(** ** Machine-width integers

    The kernel is compiled with [-m32]: [uint32_t], pointers and [unsigned]
    are 32-bit words with wrap-around, [int] is read back as a signed value.
    A w-bit word is a [Z] in [0 .. 2^w) and every C operation that can leave
    that range is written with its truncation. *)

Definition u8 (x : Z) : Z := x mod 256.
Definition u16 (x : Z) : Z := x mod 65536.
Definition u32 (x : Z) : Z := x mod 4294967296.
Definition s32 (x : Z) : Z :=
  if u32 x <? 2147483648 then u32 x else u32 x - 4294967296.

Declare Scope mx_scope.
Delimit Scope mx_scope with mx.
Notation "a ⊕ b" := (u32 (a + b)) (at level 50, left associativity) : mx_scope.
Notation "a ⊖ b" := (u32 (a - b)) (at level 50, left associativity) : mx_scope.
Notation "a ⊗ b" := (u32 (a * b)) (at level 40, left associativity) : mx_scope.
#[global] Open Scope mx_scope.

Definition is_byte (x : Z) : Prop := 0 <= x < 256.
Definition is_u32 (x : Z) : Prop := 0 <= x < 4294967296.
Definition is_s32 (x : Z) : Prop := -2147483648 <= x < 2147483648.

(** [word] solves linear goals about truncations: every [u8]/[u32] becomes a
    euclidean division by a constant. *)
Ltac word :=
  unfold is_byte, is_u32, u8, u16, u32, s32 in *;
  repeat match goal with
         | |- context [if ?b then _ else _] => destruct b eqn:?
         end;
  Z.div_mod_to_equations; lia.

(** [zcases] splits on every integer comparison of the goal and discards the
    impossible cases. *)
Ltac zcases :=
  repeat match goal with
    | |- context [Z.leb ?a ?b] => destruct (Z.leb_spec a b)
    | |- context [Z.ltb ?a ?b] => destruct (Z.ltb_spec a b)
    | |- context [Z.eqb ?a ?b] => destruct (Z.eqb_spec a b)
    end; cbn [andb orb negb]; try done; try (exfalso; lia).

Lemma u32_id x : is_u32 x -> u32 x = x.
Proof. unfold is_u32, u32. intros. by apply Z.mod_small. Qed.

Lemma u8_id x : is_byte x -> u8 x = x.
Proof. unfold is_byte, u8. intros. by apply Z.mod_small. Qed.

Lemma u32_range x : is_u32 (u32 x).
Proof. unfold is_u32, u32. by apply Z.mod_pos_bound. Qed.

Lemma u8_range x : is_byte (u8 x).
Proof. unfold is_byte, u8. by apply Z.mod_pos_bound. Qed.

Lemma s32_range x : is_s32 (s32 x).
Proof. unfold is_s32, s32. pose proof (u32_range x) as H. unfold is_u32 in H. destruct (Z.ltb_spec (u32 x) 2147483648); lia. Qed.

Lemma u32_idemp x : u32 (u32 x) = u32 x.
Proof. apply u32_id, u32_range. Qed.

Create HintDb mx.
Create Rewrite HintDb mx.
#[export] Hint Resolve u32_range u8_range s32_range : mx.
#[export] Hint Rewrite u32_idemp : mx.

(** ** C arrays

    A C array is a list with [Z] indices.  Reading or writing out of range is
    undefined behaviour in C; the model reads the default value and leaves
    the array unchanged, and the components' invariants keep every index in
    range. *)

(** The default of an integer array is 0, so that a C string can be given as
    the list of its characters: reading at its end gives the terminator. *)
#[export] Instance int_inhabited : Inhabited Z | 0 := populate 0.

Definition arr_get {A} `{Inhabited A} (l : list A) (i : Z) : A :=
  if 0 <=? i then l !!! Z.to_nat i else inhabitant.
Definition arr_set {A} (l : list A) (i : Z) (v : A) : list A :=
  if 0 <=? i then <[Z.to_nat i := v]> l else l.
Arguments arr_get : simpl never.
Arguments arr_set : simpl never.
Definition alen {A} (l : list A) : Z := Z.of_nat (length l).

Notation "l .[ i ]" := (arr_get l i)
  (at level 1, left associativity, format "l .[ i ]") : mx_scope.
Notation "l .[ i <- v ]" := (arr_set l i v)
  (at level 1, left associativity, format "l .[ i <- v ]") : mx_scope.

Section arrays.
Context {A : Type} `{!Inhabited A}.
Implicit Types (l : list A) (i j : Z) (v : A).

Lemma length_arr_set l i v : length (l.[i <- v]) = length l.
Proof. unfold arr_set. destruct (0 <=? i); [apply length_insert | done]. Qed.

Lemma alen_arr_set l i v : alen (l.[i <- v]) = alen l.
Proof. unfold alen. by rewrite length_arr_set. Qed.

Lemma arr_get_set_eq l i v : 0 <= i < alen l -> (l.[i <- v]).[i] = v.
Proof.
  unfold arr_get, arr_set, alen. intros Hi.
  rewrite (proj2 (Z.leb_le 0 i)) by lia.
  apply list_lookup_total_insert_eq. lia.
Qed.

Lemma arr_get_set_ne l i j v : i <> j -> (l.[i <- v]).[j] = l.[j].
Proof.
  unfold arr_get, arr_set. intros Hne.
  destruct (Z.leb_spec 0 i), (Z.leb_spec 0 j); try done.
  apply list_lookup_total_insert_ne. lia.
Qed.

Lemma arr_get_set l i j v : 0 <= i < alen l ->
  (l.[i <- v]).[j] = if i =? j then v else l.[j].
Proof.
  intros Hi. destruct (Z.eqb_spec i j) as [<-|].
  - by apply arr_get_set_eq.
  - by apply arr_get_set_ne.
Qed.

Lemma arr_get_lookup l i x : 0 <= i ->
  l !! Z.to_nat i = Some x -> l.[i] = x.
Proof.
  unfold arr_get. intros Hi Hl. rewrite (proj2 (Z.leb_le 0 i)) by lia.
  by apply list_lookup_total_correct.
Qed.

Lemma arr_lookup_get l i : 0 <= i < alen l -> l !! Z.to_nat i = Some l.[i].
Proof.
  unfold arr_get, alen. intros Hi. rewrite (proj2 (Z.leb_le 0 i)) by lia.
  apply list_lookup_lookup_total_lt. lia.
Qed.

Lemma arr_get_oob l i : i < 0 \/ alen l <= i -> l.[i] = inhabitant.
Proof.
  unfold arr_get, alen. intros Hi. destruct (Z.leb_spec 0 i); [|done].
  rewrite list_lookup_total_alt, lookup_ge_None_2; [done | lia].
Qed.

Lemma arr_get_cons_0 x l : (x :: l).[0] = x.
Proof. done. Qed.

Lemma arr_get_cons_S x l i : 0 <= i -> (x :: l).[i + 1] = l.[i].
Proof.
  intros Hi. unfold arr_get. rewrite !(proj2 (Z.leb_le 0 _)) by lia.
  by replace (Z.to_nat (i + 1)) with (S (Z.to_nat i)) by lia.
Qed.

Lemma arr_set_set l i v w : l.[i <- v].[i <- w] = l.[i <- w].
Proof. unfold arr_set. destruct (0 <=? i); [apply list_insert_insert_eq|done]. Qed.

(** Extensionality of arrays of the same length. *)
Lemma arr_ext l1 l2 : alen l1 = alen l2 ->
  (forall i, 0 <= i < alen l1 -> l1.[i] = l2.[i]) -> l1 = l2.
Proof.
  intros Hlen Heq. apply list_eq_same_length with (length l1).
  - unfold alen in Hlen. lia.
  - done.
  - intros i x y Hi Hx Hy.
    assert (Hi' : 0 <= Z.of_nat i < alen l1) by (unfold alen; lia).
    specialize (Heq _ Hi').
    rewrite (arr_get_lookup l1 (Z.of_nat i) x) in Heq by first [lia | by rewrite Nat2Z.id].
    rewrite (arr_get_lookup l2 (Z.of_nat i) y) in Heq by first [lia | by rewrite Nat2Z.id].
    done.
Qed.

Lemma arr_set_get l i : 0 <= i < alen l -> l.[i <- l.[i]] = l.
Proof.
  intros Hi. apply arr_ext; rewrite alen_arr_set; [done|]. intros j Hj.
  rewrite arr_get_set by done. destruct (Z.eqb_spec i j); by subst.
Qed.

Lemma arr_Forall (P : A -> Prop) l :
  Forall P l <-> forall i, 0 <= i < alen l -> P l.[i].
Proof.
  rewrite Forall_lookup. split.
  - intros H i Hi. eapply H, arr_lookup_get, Hi.
  - intros H i x Hx. pose proof (lookup_lt_Some _ _ _ Hx).
    rewrite <- (arr_get_lookup l (Z.of_nat i) x); [|lia|by rewrite Nat2Z.id].
    apply H. unfold alen. lia.
Qed.
End arrays.

#[export] Hint Rewrite @length_arr_set @alen_arr_set : mx.

(** ** Loops

    [for_loop n i body s] is [for (k = i; k < i + n; k++) s = body k s]. *)

Fixpoint for_loop {S : Type} (n : nat) (i : Z) (body : Z -> S -> S) (s : S) : S :=
  match n with
  | O => s
  | Datatypes.S n' => for_loop n' (i + 1) body (body i s)
  end.

(** [find_index p n i] is [for (k = i; k < i + n; k++) if (p k) return k;],
    [None] when the loop runs to its end. *)
Fixpoint find_index (p : Z -> bool) (n : nat) (i : Z) : option Z :=
  match n with
  | O => None
  | Datatypes.S n' => if p i then Some i else find_index p n' (i + 1)
  end.

(** The invariant rule of [for_loop]. *)
Lemma for_loop_ind {S} (P : Z -> S -> Prop) (body : Z -> S -> S) n i s :
  P i s ->
  (forall j t, i <= j < i + Z.of_nat n -> P j t -> P (j + 1) (body j t)) ->
  P (i + Z.of_nat n) (for_loop n i body s).
Proof.
  revert i s. induction n as [|n IH]; intros i s Hi Hstep; cbn.
  - by rewrite Z.add_0_r.
  - replace (i + Z.of_nat (Datatypes.S n)) with ((i + 1) + Z.of_nat n) by lia.
    apply IH; [apply Hstep; [lia|done]|].
    intros j t Hj. apply Hstep. lia.
Qed.

Lemma for_loop_ext {S} (f g : Z -> S -> S) n i s :
  (forall j t, i <= j < i + Z.of_nat n -> f j t = g j t) ->
  for_loop n i f s = for_loop n i g s.
Proof.
  revert i s. induction n as [|n IH]; intros i s H; cbn; [done|].
  rewrite H by lia. apply IH. intros. apply H. lia.
Qed.

Lemma for_loop_app {S} (body : Z -> S -> S) n m i s :
  for_loop (n + m) i body s = for_loop m (i + Z.of_nat n) body (for_loop n i body s).
Proof.
  revert i s. induction n as [|n IH]; intros i s; cbn.
  - by rewrite Z.add_0_r.
  - rewrite IH. f_equal. lia.
Qed.

Lemma find_index_Some p n i j : find_index p n i = Some j ->
  i <= j < i + Z.of_nat n /\ p j = true /\ forall k, i <= k < j -> p k = false.
Proof.
  revert i. induction n as [|n IH]; intros i; cbn; [done|].
  destruct (p i) eqn:Hp.
  - intros [= <-]. split_and!; [lia|lia|done|]. intros. lia.
  - intros H. apply IH in H as (? & ? & Hk). split_and!; [lia|lia|done|].
    intros k Hk'. destruct (decide (k = i)) as [->|]; [done|]. apply Hk. lia.
Qed.

Lemma find_index_None p n i : find_index p n i = None ->
  forall k, i <= k < i + Z.of_nat n -> p k = false.
Proof.
  revert i. induction n as [|n IH]; intros i; cbn; [lia|].
  destruct (p i) eqn:Hp; [done|]. intros H k Hk.
  destruct (decide (k = i)) as [->|]; [done|]. apply (IH _ H). lia.
Qed.

Lemma find_index_ext p q n i :
  (forall k, i <= k < i + Z.of_nat n -> p k = q k) ->
  find_index p n i = find_index q n i.
Proof.
  revert i. induction n as [|n IH]; intros i H; cbn; [done|].
  rewrite H by lia. rewrite (IH (i + 1)); [done|]. intros. apply H. lia.
Qed.

(** The loop finds the least index that satisfies the test. *)
Lemma find_index_intro p n i j :
  i <= j < i + Z.of_nat n -> p j = true -> (forall k, i <= k < j -> p k = false) ->
  find_index p n i = Some j.
Proof.
  intros Hj Hp Hmin. destruct (find_index p n i) as [k|] eqn:E.
  - apply find_index_Some in E as (Hk & Hpk & Hk').
    destruct (Z.lt_trichotomy k j) as [?|[->|?]]; [|done|].
    + rewrite Hmin in Hpk by lia. done.
    + rewrite Hk' in Hp by lia. done.
  - rewrite (find_index_None _ _ _ E) in Hp by lia. done.
Qed.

Task goal -> Write out exactly the lines that fall from the line with "assert (Hi' : 0" to the line with "apply IH; [apply Hstep; [lia|done]|]." in the records above, keeping both ends.

Reply to the task ->
    assert (Hi' : 0 <= Z.of_nat i < alen l1) by (unfold alen; lia).
    specialize (Heq _ Hi').
    rewrite (arr_get_lookup l1 (Z.of_nat i) x) in Heq by first [lia | by rewrite Nat2Z.id].
    rewrite (arr_get_lookup l2 (Z.of_nat i) y) in Heq by first [lia | by rewrite Nat2Z.id].
    done.
Qed.

Lemma arr_set_get l i : 0 <= i < alen l -> l.[i <- l.[i]] = l.
Proof.
  intros Hi. apply arr_ext; rewrite alen_arr_set; [done|]. intros j Hj.
  rewrite arr_get_set by done. destruct (Z.eqb_spec i j); by subst.
Qed.

Lemma arr_Forall (P : A -> Prop) l :
  Forall P l <-> forall i, 0 <= i < alen l -> P l.[i].
Proof.
  rewrite Forall_lookup. split.
  - intros H i Hi. eapply H, arr_lookup_get, Hi.
  - intros H i x Hx. pose proof (lookup_lt_Some _ _ _ Hx).
    rewrite <- (arr_get_lookup l (Z.of_nat i) x); [|lia|by rewrite Nat2Z.id].
    apply H. unfold alen. lia.
Qed.
End arrays.

#[export] Hint Rewrite @length_arr_set @alen_arr_set : mx.

(** ** Loops

    [for_loop n i body s] is [for (k = i; k < i + n; k++) s = body k s]. *)

Fixpoint for_loop {S : Type} (n : nat) (i : Z) (body : Z -> S -> S) (s : S) : S :=
  match n with
  | O => s
  | Datatypes.S n' => for_loop n' (i + 1) body (body i s)
  end.

(** [find_index p n i] is [for (k = i; k < i + n; k++) if (p k) return k;],
    [None] when the loop runs to its end. *)
Fixpoint find_index (p : Z -> bool) (n : nat) (i : Z) : option Z :=
  match n with
  | O => None
  | Datatypes.S n' => if p i then Some i else find_index p n' (i + 1)
  end.

(** The invariant rule of [for_loop]. *)
Lemma for_loop_ind {S} (P : Z -> S -> Prop) (body : Z -> S -> S) n i s :
  P i s ->
  (forall j t, i <= j < i + Z.of_nat n -> P j t -> P (j + 1) (body j t)) ->
  P (i + Z.of_nat n) (for_loop n i body s).
Proof.
  revert i s. induction n as [|n IH]; intros i s Hi Hstep; cbn.
  - by rewrite Z.add_0_r.
  - replace (i + Z.of_nat (Datatypes.S n)) with ((i + 1) + Z.of_nat n) by lia.
    apply IH; [apply Hstep; [lia|done]|].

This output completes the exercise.